• **Task**: Find the line with "- exists s2, l2." in the entries below. Repeat it, every following line, and the line with "On failure (-1)", exactly and with nothing added.
▬▬▬▬▬▬
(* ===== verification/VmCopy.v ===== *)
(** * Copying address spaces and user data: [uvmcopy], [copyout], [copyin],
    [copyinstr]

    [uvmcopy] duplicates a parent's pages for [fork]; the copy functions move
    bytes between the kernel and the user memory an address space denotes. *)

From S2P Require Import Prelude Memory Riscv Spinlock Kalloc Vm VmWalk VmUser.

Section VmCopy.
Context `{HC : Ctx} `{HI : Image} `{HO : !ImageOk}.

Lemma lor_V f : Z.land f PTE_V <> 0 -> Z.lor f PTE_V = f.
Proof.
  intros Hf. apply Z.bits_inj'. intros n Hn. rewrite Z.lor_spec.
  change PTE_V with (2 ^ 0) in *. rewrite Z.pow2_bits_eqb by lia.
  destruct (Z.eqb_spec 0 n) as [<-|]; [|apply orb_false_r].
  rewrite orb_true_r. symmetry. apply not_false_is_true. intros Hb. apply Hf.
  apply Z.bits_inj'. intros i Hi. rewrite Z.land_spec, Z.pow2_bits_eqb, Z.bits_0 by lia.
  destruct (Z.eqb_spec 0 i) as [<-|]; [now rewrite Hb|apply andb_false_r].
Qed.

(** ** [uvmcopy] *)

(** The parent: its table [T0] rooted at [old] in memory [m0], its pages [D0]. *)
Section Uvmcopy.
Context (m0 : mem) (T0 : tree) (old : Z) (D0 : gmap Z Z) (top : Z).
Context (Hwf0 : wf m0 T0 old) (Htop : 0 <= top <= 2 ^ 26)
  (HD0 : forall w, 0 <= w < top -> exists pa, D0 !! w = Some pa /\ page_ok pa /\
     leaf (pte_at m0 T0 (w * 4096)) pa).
▬▬▬▬▬▬
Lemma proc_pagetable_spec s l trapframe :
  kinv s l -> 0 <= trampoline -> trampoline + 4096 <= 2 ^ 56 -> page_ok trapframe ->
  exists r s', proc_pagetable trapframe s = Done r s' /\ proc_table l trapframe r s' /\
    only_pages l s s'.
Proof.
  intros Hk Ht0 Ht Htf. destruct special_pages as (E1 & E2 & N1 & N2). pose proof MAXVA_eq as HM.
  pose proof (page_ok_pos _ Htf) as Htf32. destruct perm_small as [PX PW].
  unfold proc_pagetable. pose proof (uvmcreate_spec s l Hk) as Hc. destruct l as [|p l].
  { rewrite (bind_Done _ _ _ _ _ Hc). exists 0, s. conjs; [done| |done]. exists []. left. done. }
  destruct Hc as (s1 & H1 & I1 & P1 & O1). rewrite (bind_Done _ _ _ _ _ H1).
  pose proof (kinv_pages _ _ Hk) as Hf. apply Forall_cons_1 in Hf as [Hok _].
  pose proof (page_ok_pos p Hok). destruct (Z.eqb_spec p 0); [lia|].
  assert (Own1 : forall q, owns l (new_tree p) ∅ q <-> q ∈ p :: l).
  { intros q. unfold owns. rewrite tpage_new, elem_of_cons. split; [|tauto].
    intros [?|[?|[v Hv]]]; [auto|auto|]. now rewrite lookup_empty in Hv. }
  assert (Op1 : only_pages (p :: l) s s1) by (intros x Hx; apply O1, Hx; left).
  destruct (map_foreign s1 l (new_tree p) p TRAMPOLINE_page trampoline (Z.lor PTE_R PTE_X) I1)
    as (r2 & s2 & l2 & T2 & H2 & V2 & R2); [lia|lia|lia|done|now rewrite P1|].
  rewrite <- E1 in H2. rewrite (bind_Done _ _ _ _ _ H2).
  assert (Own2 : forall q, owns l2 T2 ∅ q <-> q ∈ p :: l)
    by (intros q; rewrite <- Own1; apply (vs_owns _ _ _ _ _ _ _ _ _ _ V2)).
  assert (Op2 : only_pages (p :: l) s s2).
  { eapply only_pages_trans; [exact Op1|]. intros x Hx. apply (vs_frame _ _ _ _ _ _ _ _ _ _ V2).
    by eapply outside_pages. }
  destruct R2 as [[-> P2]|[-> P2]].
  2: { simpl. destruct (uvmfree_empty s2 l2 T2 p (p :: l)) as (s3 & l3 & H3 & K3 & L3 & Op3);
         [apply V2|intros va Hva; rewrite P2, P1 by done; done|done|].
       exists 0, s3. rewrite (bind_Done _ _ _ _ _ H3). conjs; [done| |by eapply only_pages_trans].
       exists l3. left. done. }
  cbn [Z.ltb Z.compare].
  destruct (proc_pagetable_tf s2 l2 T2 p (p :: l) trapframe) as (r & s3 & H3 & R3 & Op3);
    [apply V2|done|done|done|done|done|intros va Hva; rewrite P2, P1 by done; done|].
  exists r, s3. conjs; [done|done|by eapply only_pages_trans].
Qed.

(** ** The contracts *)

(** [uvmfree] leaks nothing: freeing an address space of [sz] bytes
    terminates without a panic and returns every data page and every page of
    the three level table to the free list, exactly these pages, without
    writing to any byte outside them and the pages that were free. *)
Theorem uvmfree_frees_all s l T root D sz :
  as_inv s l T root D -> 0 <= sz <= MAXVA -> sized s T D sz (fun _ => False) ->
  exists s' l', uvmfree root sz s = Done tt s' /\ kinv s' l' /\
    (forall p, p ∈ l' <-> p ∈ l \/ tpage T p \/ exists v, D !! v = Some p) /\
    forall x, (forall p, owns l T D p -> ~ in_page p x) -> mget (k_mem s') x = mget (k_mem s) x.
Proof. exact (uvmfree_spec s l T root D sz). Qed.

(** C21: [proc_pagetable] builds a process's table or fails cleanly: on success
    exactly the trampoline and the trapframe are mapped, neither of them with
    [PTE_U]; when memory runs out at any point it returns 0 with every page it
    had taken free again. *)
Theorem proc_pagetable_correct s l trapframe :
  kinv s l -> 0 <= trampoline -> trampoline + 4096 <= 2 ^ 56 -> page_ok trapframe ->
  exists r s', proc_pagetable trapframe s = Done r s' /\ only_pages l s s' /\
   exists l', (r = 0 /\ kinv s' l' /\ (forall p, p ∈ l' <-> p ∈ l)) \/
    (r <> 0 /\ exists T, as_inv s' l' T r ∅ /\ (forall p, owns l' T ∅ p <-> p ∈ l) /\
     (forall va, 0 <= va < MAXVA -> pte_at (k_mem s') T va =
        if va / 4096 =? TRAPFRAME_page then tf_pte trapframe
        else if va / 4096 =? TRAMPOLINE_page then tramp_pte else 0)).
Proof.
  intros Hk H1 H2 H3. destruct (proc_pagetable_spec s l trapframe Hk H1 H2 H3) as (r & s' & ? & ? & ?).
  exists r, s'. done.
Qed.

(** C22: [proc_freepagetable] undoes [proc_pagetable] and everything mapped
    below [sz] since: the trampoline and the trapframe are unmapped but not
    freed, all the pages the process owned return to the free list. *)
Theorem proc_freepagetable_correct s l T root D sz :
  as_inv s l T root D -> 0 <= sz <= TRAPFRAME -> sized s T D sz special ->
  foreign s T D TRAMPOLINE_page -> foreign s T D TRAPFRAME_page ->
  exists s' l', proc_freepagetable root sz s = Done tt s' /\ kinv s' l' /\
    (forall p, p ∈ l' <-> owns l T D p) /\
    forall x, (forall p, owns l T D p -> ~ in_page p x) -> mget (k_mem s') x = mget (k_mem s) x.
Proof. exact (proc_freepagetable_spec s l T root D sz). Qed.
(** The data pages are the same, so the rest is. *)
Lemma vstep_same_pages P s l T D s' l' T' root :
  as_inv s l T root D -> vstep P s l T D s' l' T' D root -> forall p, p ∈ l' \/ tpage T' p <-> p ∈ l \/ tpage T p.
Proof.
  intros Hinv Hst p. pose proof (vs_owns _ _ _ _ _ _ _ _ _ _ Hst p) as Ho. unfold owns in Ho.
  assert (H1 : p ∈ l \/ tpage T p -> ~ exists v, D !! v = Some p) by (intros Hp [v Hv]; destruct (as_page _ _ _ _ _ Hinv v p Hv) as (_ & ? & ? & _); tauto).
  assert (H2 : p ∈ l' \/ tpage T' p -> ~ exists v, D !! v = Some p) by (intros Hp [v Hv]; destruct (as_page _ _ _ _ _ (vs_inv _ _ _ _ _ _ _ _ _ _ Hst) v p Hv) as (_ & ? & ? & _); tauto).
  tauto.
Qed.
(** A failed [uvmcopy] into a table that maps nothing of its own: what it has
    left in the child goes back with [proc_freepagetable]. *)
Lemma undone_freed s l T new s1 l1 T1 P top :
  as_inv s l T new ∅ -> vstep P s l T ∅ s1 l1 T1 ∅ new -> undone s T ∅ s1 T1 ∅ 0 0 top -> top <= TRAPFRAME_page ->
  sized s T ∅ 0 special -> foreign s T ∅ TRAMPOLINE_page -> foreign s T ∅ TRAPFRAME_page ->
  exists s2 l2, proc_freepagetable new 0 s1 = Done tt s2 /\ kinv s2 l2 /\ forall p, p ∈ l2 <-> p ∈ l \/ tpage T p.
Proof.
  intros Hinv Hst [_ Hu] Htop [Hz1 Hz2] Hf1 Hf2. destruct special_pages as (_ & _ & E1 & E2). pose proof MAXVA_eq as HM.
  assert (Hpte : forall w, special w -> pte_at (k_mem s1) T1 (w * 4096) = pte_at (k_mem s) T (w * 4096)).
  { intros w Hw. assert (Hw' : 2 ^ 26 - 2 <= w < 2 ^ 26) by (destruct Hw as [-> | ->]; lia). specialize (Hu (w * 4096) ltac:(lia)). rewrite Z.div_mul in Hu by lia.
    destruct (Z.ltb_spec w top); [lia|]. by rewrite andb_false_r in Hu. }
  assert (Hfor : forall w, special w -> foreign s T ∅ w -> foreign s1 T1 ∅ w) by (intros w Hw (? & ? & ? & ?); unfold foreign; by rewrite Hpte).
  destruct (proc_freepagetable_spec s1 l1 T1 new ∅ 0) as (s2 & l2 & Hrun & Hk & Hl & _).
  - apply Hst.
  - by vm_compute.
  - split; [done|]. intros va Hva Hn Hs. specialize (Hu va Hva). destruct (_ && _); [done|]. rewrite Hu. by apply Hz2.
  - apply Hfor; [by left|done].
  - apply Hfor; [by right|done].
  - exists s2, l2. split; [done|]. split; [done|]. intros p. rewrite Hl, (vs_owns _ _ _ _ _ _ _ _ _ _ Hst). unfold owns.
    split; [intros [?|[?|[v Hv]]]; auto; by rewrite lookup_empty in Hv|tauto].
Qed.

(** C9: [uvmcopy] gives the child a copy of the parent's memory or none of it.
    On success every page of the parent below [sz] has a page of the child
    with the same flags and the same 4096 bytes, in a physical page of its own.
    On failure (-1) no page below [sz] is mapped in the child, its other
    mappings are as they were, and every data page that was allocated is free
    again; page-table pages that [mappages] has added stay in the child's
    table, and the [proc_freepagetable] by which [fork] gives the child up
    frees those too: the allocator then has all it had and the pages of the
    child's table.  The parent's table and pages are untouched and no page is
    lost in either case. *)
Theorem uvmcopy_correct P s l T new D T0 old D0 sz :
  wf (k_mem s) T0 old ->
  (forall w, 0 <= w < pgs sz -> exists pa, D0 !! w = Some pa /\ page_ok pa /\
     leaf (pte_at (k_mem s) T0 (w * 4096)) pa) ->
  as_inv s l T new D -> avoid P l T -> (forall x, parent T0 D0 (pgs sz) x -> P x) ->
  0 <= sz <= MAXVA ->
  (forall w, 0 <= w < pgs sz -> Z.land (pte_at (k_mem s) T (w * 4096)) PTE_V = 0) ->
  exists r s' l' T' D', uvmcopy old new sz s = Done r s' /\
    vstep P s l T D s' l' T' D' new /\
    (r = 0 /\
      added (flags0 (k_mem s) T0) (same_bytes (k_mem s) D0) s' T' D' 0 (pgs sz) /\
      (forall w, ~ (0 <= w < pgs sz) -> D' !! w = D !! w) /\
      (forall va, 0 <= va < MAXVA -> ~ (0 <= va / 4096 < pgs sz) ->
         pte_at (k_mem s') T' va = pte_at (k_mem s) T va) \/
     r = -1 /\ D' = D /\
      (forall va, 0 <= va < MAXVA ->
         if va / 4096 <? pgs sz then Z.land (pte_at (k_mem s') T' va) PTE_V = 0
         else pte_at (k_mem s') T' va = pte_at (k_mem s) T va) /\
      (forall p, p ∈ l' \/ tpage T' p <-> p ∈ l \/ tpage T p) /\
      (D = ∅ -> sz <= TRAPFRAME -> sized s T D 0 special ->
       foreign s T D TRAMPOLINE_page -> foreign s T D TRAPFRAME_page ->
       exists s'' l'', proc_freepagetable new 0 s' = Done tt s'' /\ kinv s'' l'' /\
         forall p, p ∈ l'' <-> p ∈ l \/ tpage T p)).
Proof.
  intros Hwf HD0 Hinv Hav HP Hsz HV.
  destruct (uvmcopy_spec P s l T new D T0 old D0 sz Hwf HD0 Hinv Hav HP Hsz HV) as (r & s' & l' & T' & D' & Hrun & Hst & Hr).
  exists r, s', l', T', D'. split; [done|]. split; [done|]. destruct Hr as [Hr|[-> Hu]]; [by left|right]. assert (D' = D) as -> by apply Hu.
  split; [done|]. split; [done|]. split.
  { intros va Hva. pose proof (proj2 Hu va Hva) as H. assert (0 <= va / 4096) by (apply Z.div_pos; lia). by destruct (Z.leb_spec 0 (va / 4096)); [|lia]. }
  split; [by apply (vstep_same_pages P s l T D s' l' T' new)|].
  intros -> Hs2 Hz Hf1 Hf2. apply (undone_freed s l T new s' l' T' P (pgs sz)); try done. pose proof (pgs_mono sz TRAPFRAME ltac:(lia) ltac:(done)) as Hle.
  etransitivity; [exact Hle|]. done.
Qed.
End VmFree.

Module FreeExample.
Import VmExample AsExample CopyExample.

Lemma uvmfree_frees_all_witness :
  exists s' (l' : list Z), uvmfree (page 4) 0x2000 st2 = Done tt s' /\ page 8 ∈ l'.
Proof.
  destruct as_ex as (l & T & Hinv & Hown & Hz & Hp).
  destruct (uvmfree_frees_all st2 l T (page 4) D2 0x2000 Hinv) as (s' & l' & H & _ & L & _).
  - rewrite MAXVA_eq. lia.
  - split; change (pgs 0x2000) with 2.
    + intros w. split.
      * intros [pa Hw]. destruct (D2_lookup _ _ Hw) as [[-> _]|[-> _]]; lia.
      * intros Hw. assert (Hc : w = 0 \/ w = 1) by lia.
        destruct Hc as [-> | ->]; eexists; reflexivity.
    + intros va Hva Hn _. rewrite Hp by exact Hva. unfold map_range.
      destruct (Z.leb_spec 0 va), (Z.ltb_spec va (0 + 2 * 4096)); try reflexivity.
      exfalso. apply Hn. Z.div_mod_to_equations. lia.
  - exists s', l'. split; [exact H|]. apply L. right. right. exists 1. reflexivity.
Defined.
▬▬▬▬▬▬
• **Exercise answer**:
  - exists s2, l2. split; [done|]. split; [done|]. intros p. rewrite Hl, (vs_owns _ _ _ _ _ _ _ _ _ _ Hst). unfold owns.
    split; [intros [?|[?|[v Hv]]]; auto; by rewrite lookup_empty in Hv|tauto].
Qed.

(** C9: [uvmcopy] gives the child a copy of the parent's memory or none of it.
    On success every page of the parent below [sz] has a page of the child
    with the same flags and the same 4096 bytes, in a physical page of its own.
    On failure (-1) no page below [sz] is mapped in the child, its other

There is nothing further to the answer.